There has been limited research to explore the use of body tempering and when the use of this modality would be most appropriate. This study aimed to determine if a body tempering intervention would be appropriate pre-exercise by examining its effects on perceived soreness, range of motion (ROM), and force production compared to an intervention of traditional stretching. The subjects for this study were ten Division 1 (D1) football linemen from Sacred Heart University (Age: 19.9 ± 1.5 years, body mass: 130.9 ± 12.0 kg, height: 188.4 ± 5.1 cm, training age: 8.0 ± 3.5 years). Subjects participated in three sessions with the first session being baseline testing.
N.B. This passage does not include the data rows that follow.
(** * Workflow Station: the sequential branching engine

    A shallow embedding of the TypeScript workflow engine
    (workflow-engine/src): the condition evaluator (utils/condition.ts), the
    step handlers (steps/*.ts), the queue-driven scheduler [MyWorkflow.run]
    and the submission validation of the [fetch] handler (index.ts).

    Conventions of the embedding.
    - A JavaScript string is a [string] (a sequence of bytes); the string
      methods are modelled on their ASCII fragment.
    - A JavaScript number that holds an index or a step number is a [Z].
    - The LLM providers and the endpoint gateway are external: they are
      operations on an abstract [World], which may answer differently at
      every call and may throw.
    - Time stamps and durations ([processedAt], [duration], [timestamp],
      [finalizedAt]) and the free-form [data] payload of a log entry are left
      out of the records. *)

From Stdlib Require Import ZArith Lia List Bool Ascii String DecimalString.
From stdpp Require Import base list gmap strings.

Local Open Scope string_scope.
Local Open Scope list_scope.

(** ** JavaScript strings *)

Module JS.

Definition dquote : ascii := "034"%char.
Definition squote : ascii := "039"%char.
Definition backslash : ascii := "092"%char.
Definition newline : ascii := "010"%char.

(** A one-character string, and the two used most often. *)
Definition str1 (c : ascii) : string := String c EmptyString.
Definition DQ : string := str1 dquote.
Definition NL : string := str1 newline.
The second and third sessions involved the participants being randomized to receive either the body tempering or stretching intervention for the second session and then receiving the other intervention the final week. Soreness using a visual analog scale (VAS), ROM, counter movement jump (CMJ) peak force and jump height, static jump (SJ) peak force and jump height, and isometric mid-thigh pull max force production were assessed. The results of the study concluded that body tempering does not have a negative effect on muscle performance but did practically reduce perceived muscle soreness. Since body tempering is effective at reducing soreness in athletes, it can be recommended for athletes as part of their pre-exercise warmup without negatively effecting isometric or dynamic force production.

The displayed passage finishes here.